Data-Independent Acquisition-Based Quantitative Proteomics Analysis Reveals Dynamic Network Profiles during the Macrophage Inflammatory Response.

Understanding of the molecular regulatory mechanisms underlying the inflammatory response is incomplete. The present study focuses on characterizing the proteome in a model of inflammation in macrophages treated with lipopolysaccharide (LPS). A total of 3597 proteins are identified in macrophages with the data-independent acquisition (DIA) method. Bioinformatic analyses reveal discrete modules and the underlying molecular mechanisms, as well as the signaling network that modulates the development of inflammation. It is found that a total of 87 differentially expressed proteins are shared by all stages of LPS-induced inflammation in macrophages and that 18 of these proteins participate in metabolic processes by forming a tight interaction network.
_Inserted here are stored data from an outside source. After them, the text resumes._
Lemma carries_bind {A B} (m : handler Agent ControlError A) (f : A → handler Agent ControlError B) :
  carries m → (∀ x, carries (f x)) → carries (m ≫= f).
Proof.
  intros Hm Hf a r a' Ha [(x & a1 & Hr & Hx)|(e & Hr & _)]%handler_bind_run; [|by eapply Hm].
  eapply Hf; [|done]. by eapply Hm.
Qed.
Lemma carries_get {B} (f : PersistedState → handler Agent ControlError B) :
  (∀ s, I s → carries (f s)) → carries (get_state ≫= f).
Proof. intros Hf a r a' Ha Hr. eapply (Hf (an_state a)); [apply Ha|done|done]. Qed.
Lemma carries_lift_bind {A B} (x : result ControlError A) (f : A → handler Agent ControlError B) :
  (∀ y, x = Ok y → carries (f y)) → carries (lift x ≫= f).
Proof.
  intros Hf a r a' Ha Hr. destruct x as [y|e]; [by eapply Hf|]. by injection Hr as <- <-.
Qed.
Lemma carries_lift {A} (x : result ControlError A) : carries (lift x).
Proof. intros a r a' Ha Hr. by injection Hr as <- <-. Qed.
Lemma carries_ret {A} (x : A) : carries (mret x).
Proof. intros a r a' Ha Hr. by injection Hr as <- <-. Qed.
Lemma carries_set s : I s → carries (set_state s).
Proof. intros Hs a r a' [_ Hd] Hr. cbn in Hr. injection Hr as <- <-. by split. Qed.
Lemma carries_write_file env e s : D s → carries (write_file env e s).
Proof.
  intros Hs a r a' [Hi Hd] Hr. cbv [write_file mbind handler_bind read write lift] in Hr.
  destruct (ne_write env (an_disk a) s); by injection Hr as <- <-.
Qed.
Lemma carries_adapt m : carries (adapt m).
Proof. intros a r a' [Hi Hd]. unfold adapt. destruct (m (an_adapter a)). by intros [= <- <-]. Qed.
Lemma carries_attempt {A} (m : handler Agent ControlError A) :
  carries m → carries (attempt m).
Proof.
  intros Hm a r a' Ha. unfold attempt. destruct (m a) as [x a1] eqn:E. intros [= _ <-]. by eapply Hm.
Qed.
Lemma carries_read {B} (f : Agent → handler Agent ControlError B) :
  (∀ a, holds a → carries (f a)) → carries (read ≫= f).
Proof. intros Hf a r a' Ha Hr. by eapply (Hf a). Qed.
Lemma carries_write a : holds a → carries (write a).
Proof. intros Ha b r a' _ Hr. by injection Hr as <- <-. Qed.
Lemma carries_if {A} (b : bool) (m1 m2 : handler Agent ControlError A) :
  carries m1 → carries m2 → carries (if b then m1 else m2).
Proof. by destruct b. Qed.

Lemma carries_reload : carries request_transport_reload.
Proof. apply carries_read. intros a [??]. by apply carries_write. Qed.
Lemma carries_credential id credential : carries (set_turn_credential id credential).
Proof. apply carries_read. intros a [??]. by apply carries_write. Qed.
Lemma carries_active : carries is_active.
Proof. apply carries_read. intros a [??]. apply carries_ret. Qed.
Lemma carries_adapt_or e m : carries (adapt_or e m).
Proof. apply carries_bind; [apply carries_adapt|]. intros. apply carries_lift. Qed.
Lemma carries_fail_closed {A} env e : carries (fail_closed (A:=A) env e).
Proof. apply carries_bind; [apply carries_adapt|]. intros. apply carries_lift. Qed.
Lemma carries_persist env e s : I s → D s → carries (persist_state_candidate env e s).
Proof. intros. apply carries_bind; [by apply carries_write_file|]. intros. by apply carries_set. Qed.
Lemma carries_answer {A} (m : handler Agent ControlError A) : carries m → carries (answer m).
Proof. intros. apply carries_bind; [done|]. intros. apply carries_ret. Qed.
Lemma carries_refresh_each {A} (f : A → handler Agent ControlError unit) l :
  (∀ x, x ∈ l → carries (f x)) → carries (refresh_each f l).
Proof.
  induction l as [|x l IH]; intros Hf; cbn; [apply carries_ret|].
  apply carries_bind; [apply carries_attempt, Hf; by left|].
  intros _. apply IH. intros. apply Hf. by right.
Qed.
End carried.

(** Walks through a call: what remains are the updates of the live state and
    the states written to the file. *)
Ltac carry_step :=
  lazymatch goal with
  | |- carries _ _ (get_state ≫= _) => apply carries_get; intros ? ?
  | |- carries _ _ (lift _ ≫= _) => apply carries_lift_bind; intros ? ?
  | |- carries _ _ (read ≫= _) => apply carries_read; intros ? ?
  | |- carries _ _ (_ ≫= _) => apply carries_bind; [|intros ?]
  | |- carries _ _ (lift _) => apply carries_lift
  | |- carries _ _ (mret _) => apply carries_ret
  | |- carries _ _ (set_state _) => apply carries_set
  | |- carries _ _ (write_file _ _ _) => apply carries_write_file
  | |- carries _ _ (adapt _) => apply carries_adapt
  | |- carries _ _ (adapt_or _ _) => apply carries_adapt_or
  | |- carries _ _ (attempt _) => apply carries_attempt
  | |- carries _ _ (fail_closed _ _) => apply carries_fail_closed
  | |- carries _ _ request_transport_reload => apply carries_reload
  | |- carries _ _ (set_turn_credential _ _) => apply carries_credential
  | |- carries _ _ is_active => apply carries_active
  | |- carries _ _ (persist_state_candidate _ _ _) => apply carries_persist
  | |- carries _ _ (answer _) => apply carries_answer
  | |- carries _ _ (write _) => apply carries_write
  | |- carries _ _ (if _ then _ else _) => apply carries_if
  | |- carries _ _ (let '(_, _) := ?p in _) => let E := fresh "Hp" in destruct p as [? ?] eqn:E
  | |- carries _ _ (match ?x with _ => _ end) => let E := fresh "Hm" in destruct x eqn:E
  end.
Ltac carry := repeat carry_step.

Section calls.
Context `{UuidLib} `{Ed25519} `{IpNetLib} `{HashOrder} `{SessionCrypto} `{UrlLib} `{ClientLib}.
Context `{!UuidText}.
Context `{!MembershipSerde} `{!AuthorizationSerde} `{!PolicySerde} `{!PlanetSerde}.
Implicit Types s : PersistedState.

Section parts.
Context (I D : PersistedState → Prop).
Lemma carries_apply_networks env s removed reload withdrawn :
  carries I D (apply_networks env s removed reload withdrawn).
Proof. unfold apply_networks. carry. Qed.
Lemma carries_kill_switch env plan : carries I D (apply_kill_switch env plan).
Proof. unfold apply_kill_switch. carry. Qed.
Lemma carries_prepare env t : carries I D (prepare_enrollment env t).
Proof. unfold prepare_enrollment. carry. Qed.
End parts.
End calls.

Section history.
Context `{UuidLib} `{Ed25519} `{IpNetLib} `{HashOrder} `{SessionCrypto} `{UrlLib} `{ClientLib}.
Context `{!UuidText}.
Context `{!MembershipSerde} `{!AuthorizationSerde} `{!PolicySerde} `{!PlanetSerde}.
Implicit Types (c : NetworkControlPlane) (n : JoinedNetwork) (s : PersistedState).

(** ** The order on control planes *)
Definition planet_le c c' : Prop :=
  ∀ v, cp_planet_manifest_version c = Some v →
    ∃ v', cp_planet_manifest_version c' = Some v' ∧ v ≤ v'
    ∧ ∀ t, cp_planet_last_issued_at c = Some t →
        ∃ t', cp_planet_last_issued_at c' = Some t' ∧ t ≤ t'
        ∧ (v' = v → t' = t → cp_planet_semantic_digest c ≠ [] →
           cp_planet_semantic_digest c' = cp_planet_semantic_digest c).
Definition pinned_le c c' : Prop :=
  cp_pinned_controller_public_key c ≠ [] →
  cp_pinned_controller_public_key c' = cp_pinned_controller_public_key c.
Definition control_le c c' : Prop := planet_le c c' ∧ pinned_le c c'.
#[local] Instance planet_le_preorder : PreOrder planet_le.
Proof.
  split.
  - intros c v Hv. exists v. split_and!; [done|lia|]. intros t Ht. by exists t.
  - intros c1 c2 c3 H12 H23 v1 Hv1.
    destruct (H12 _ Hv1) as (v2 & Hv2 & Hle & Ht12). destruct (H23 _ Hv2) as (v3 & Hv3 & ? & Ht23).
    exists v3. split_and!; [done|lia|]. intros t1 Ht1.
    destruct (Ht12 _ Ht1) as (t2 & Ht2 & ? & Hd12). destruct (Ht23 _ Ht2) as (t3 & Ht3 & ? & Hd23).
    exists t3. split_and!; [done|lia|]. intros -> -> Hd.
    rewrite Hd23; [apply Hd12; [lia|lia|done]|lia|lia|]. rewrite Hd12; [done|lia|lia|done].
Qed.
#[local] Instance control_le_preorder : PreOrder control_le.
Proof.
  split; [by split|]. intros c1 c2 c3 [? H12] [? H23]. split; [by etrans|].
  intros Hk. rewrite H23; [by apply H12|]. by rewrite H12.
Qed.
(** Every network of the later state comes from one of the earlier state. *)
Definition kept_from s s' : Prop :=
  ∀ n', n' ∈ ag_networks s' → ∃ n, n ∈ ag_networks s ∧ jn_id n = jn_id n'
    ∧ control_le (jn_control_plane n) (jn_control_plane n').
(** The same, or the network is new. *)
Definition kept_or_new s s' : Prop :=
  ∀ n', n' ∈ ag_networks s' →
    (∃ n, n ∈ ag_networks s ∧ jn_id n = jn_id n'
       ∧ control_le (jn_control_plane n) (jn_control_plane n'))
    ∨ ∀ n, n ∈ ag_networks s → jn_id n ≠ jn_id n'.
Lemma kept_from_refl s : kept_from s s.
Proof. intros n ?. exists n. done. Qed.
Lemma kept_from_trans s1 s2 s3 : kept_from s1 s2 → kept_from s2 s3 → kept_from s1 s3.
Proof.
  intros H12 H23 n3 (n2 & (n1 & ? & ? & ?)%H12 & ? & ?)%H23. exists n1.
  split_and!; [done|congruence|by etrans].
Qed.
Lemma kept_from_new s s' : kept_from s s' → kept_or_new s s'.
Proof. intros Hk n' Hn. left. by apply Hk. Qed.
Lemma kept_from_sublist s s' :
  (∀ n, n ∈ ag_networks s' → n ∈ ag_networks s) → kept_from s s'.
Proof. intros Hs n' Hn. exists n'. split; [by apply Hs|done]. Qed.
Lemma kept_networks s s1 s2 : ag_networks s2 = ag_networks s1 → kept_from s s1 → kept_from s s2.
Proof. unfold kept_from. by intros ->. Qed.

(** Updating networks in place. *)
Definition refines (f : JoinedNetwork → JoinedNetwork) n : Prop :=
  jn_id (f n) = jn_id n ∧ control_le (jn_control_plane n) (jn_control_plane (f n)).
Lemma elem_of_alter {A} (f : A → A) i (l : list A) y :
  y ∈ alter f i l → y ∈ l ∨ ∃ x, l !! i = Some x ∧ y = f x.
Proof.
  intros [j Hj]%list_elem_of_lookup. destruct (decide (i = j)) as [<-|Hij].
  - rewrite list_lookup_alter, decide_True in Hj by done. apply fmap_Some in Hj as (x & ? & ->). right. by exists x.
  - rewrite list_lookup_alter, decide_False in Hj by done. left. by eapply list_elem_of_lookup_2.
Qed.
Lemma network_position_Some s id i :
  network_position s id = Some i → ∃ n, ag_networks s !! i = Some n ∧ jn_id n = id
    ∧ find_network (ag_networks s) id = Some n.
Proof.
  unfold network_position. intros ([j n] & Hf & ->)%fmap_Some. cbn [fst].
  apply list_find_Some in Hf as (Hl & Hid & Hfirst). exists n. split_and!; [done|done|].
  unfold find_network. clear -Hl Hid Hfirst. revert j Hl Hfirst.
  induction (ag_networks s) as [|m l IH]; intros [|j] Hl Hfirst; cbn in *; try done.
  - injection Hl as ->. by rewrite bool_decide_eq_true_2.
  - rewrite bool_decide_eq_false_2 by (by apply (Hfirst 0%nat); [|lia]).
    apply (IH j); [done|]. intros k y Hy Hlt. apply (Hfirst (S k)); [done|lia].
Qed.
Lemma update_network_kept id f s :
  (∀ n, n ∈ ag_networks s → jn_id n = id → find_network (ag_networks s) id = Some n → refines f n) →
  kept_from s (update_network id f s).
Proof.
  unfold update_network. intros Hf. destruct (network_position s id) as [i|] eqn:Hp;
    [|apply kept_from_refl].
  apply network_position_Some in Hp as (n & Hl & Hid & Hfind).
  intros n' [Hn|(m & Hm & ->)]%elem_of_alter; cbn in *; [by exists n'|].
  rewrite Hl in Hm. injection Hm as <-. exists n.
  pose proof (list_elem_of_lookup_2 _ _ _ Hl) as Hin. destruct (Hf n Hin Hid Hfind) as [? ?]. done.
Qed.
Lemma map_kept (f : JoinedNetwork → JoinedNetwork) s s' :
  (∀ n, refines f n) → ag_networks s' = map f (ag_networks s) → kept_from s s'.
Proof.
  intros Hf E n'. rewrite E. intros (n & -> & Hn)%list_elem_of_fmap. exists n.
  destruct (Hf n). done.
Qed.
(** ** What each update of a network refines *)
Lemma metadata_ok c version issued_at digest u :
  validate_planet_acceptance_metadata c version issued_at digest = Ok u →
  ∀ v, cp_planet_manifest_version c = Some v →
    ∃ v', version = Some v' ∧ v ≤ v'
    ∧ ∀ t, cp_planet_last_issued_at c = Some t →
        ∃ t', issued_at = Some t' ∧ t ≤ t'
        ∧ (v' = v → t' = t → cp_planet_semantic_digest c ≠ [] →
           digest = cp_planet_semantic_digest c).
Proof.
  unfold validate_planet_acceptance_metadata. intros Hv v Hc. rewrite Hc in Hv. inv_ok.
  match goal with E : version = Some ?x |- _ => exists x; rename x into v' end.
  split_and!; [done|done|]. intros t Ht. rewrite Ht in Hv. inv_ok.
  match goal with E : issued_at = Some ?x |- _ => exists x; rename x into t' end.
  split_and!; [done|done|]. intros -> -> Hd%is_empty_false.
  destruct (decide (cp_planet_semantic_digest c = digest)) as [->|Hne]; [done|].
  exfalso. revert Hv. by rewrite !Z.eqb_refl, Hd, bool_decide_eq_true_2.
Qed.
Lemma planet_update_le c manifest pinned url now update manifest_url :
  validate_planet_update c manifest pinned url now = Ok update →
  planet_le c (apply_planet_update c manifest_url update).1
  ∧ cp_pinned_controller_public_key (apply_planet_update c manifest_url update).1
    = cp_pinned_controller_public_key c.
Proof.
  unfold validate_planet_update. intros Hu. inv_ok.
  match goal with H : validate_planet_acceptance_metadata _ _ _ _ = _ |- _ => rename H into Hm end.
  subst update. split; [|done]. intros v Hv.
  destruct (metadata_ok _ _ _ _ _ Hm v Hv) as (v' & [= <-] & Hle & Ht).
  exists (pm_version manifest). split_and!; [done|done|]. intros t Ht0.
  destruct (Ht t Ht0) as (t' & [= <-] & ? & ?). by exists (pm_issued_at manifest).
Qed.
Lemma same_metadata_le c c' :
  cp_planet_manifest_version c' = cp_planet_manifest_version c →
  cp_planet_last_issued_at c' = cp_planet_last_issued_at c →
  cp_planet_semantic_digest c' = cp_planet_semantic_digest c →
  cp_pinned_controller_public_key c' = cp_pinned_controller_public_key c →
  control_le c c'.
Proof.
  intros Hv Ht Hd Hk. split; [|by intros _]. intros v ?. exists v. rewrite Hv, Ht, Hd.
  split_and!; [done|lia|]. intros t ?. by exists t.
Qed.
Lemma with_policy_refines n policy selection :
  refines (λ n, network_with_policy n policy selection) n.
Proof. split; [done|]. by apply same_metadata_le. Qed.
Lemma clear_selection_refines n : refines (λ n, (clear_unusable_exit_selection n).1) n.
Proof.
  unfold refines, clear_unusable_exit_selection. destruct (cp_policy_manifest _); cbn;
    (split; [done|by apply same_metadata_le]).
Qed.
Lemma drop_policy_refines now n : refines (drop_refuted_policy now) n.
Proof.
  unfold refines, drop_refuted_policy. repeat case_match; try done.
  split; [done|]. by apply same_metadata_le.
Qed.
Lemma expire_policy_refines now n : refines (λ n, (expire_policy now n).1) n.
Proof.
  unfold refines, expire_policy. case_match; [|done].
  pose proof (clear_selection_refines
    (network_with_policy n None (cp_exit_node_selection (jn_control_plane n)))) as [Hi Hc].
  pose proof (with_policy_refines n None (cp_exit_node_selection (jn_control_plane n))) as [_ Hp].
  split; [exact Hi|etrans; [exact Hp|exact Hc]].
Qed.
Lemma action_refines n action now updated reload credential :
  action_outcome n action now = Ok (Some updated, reload, credential) →
  jn_id updated = jn_id n ∧ control_le (jn_control_plane n) (jn_control_plane updated).
Proof.
  destruct action; cbn; intros Ha; inv_ok; try done; simplify_eq; cbn;
    (split; [done|by apply same_metadata_le]).
Qed.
Data support the hypothesis that ribosome proteins play a key role in regulating the macrophage response to LPS. Interestingly, conjoint analyses of the transcriptome and proteome in macrophages treated with LPS reveal that the genes upregulated at both the mRNA and protein levels are mainly involved in inflammation and the immune response, whereas the genes downregulated are significantly enriched in metabolism-related processes. These results not only provide a more comprehensive understanding of the molecular mechanisms of inflammation mediated by bacterial infection but also provide a dynamic proteomic resource for further studies.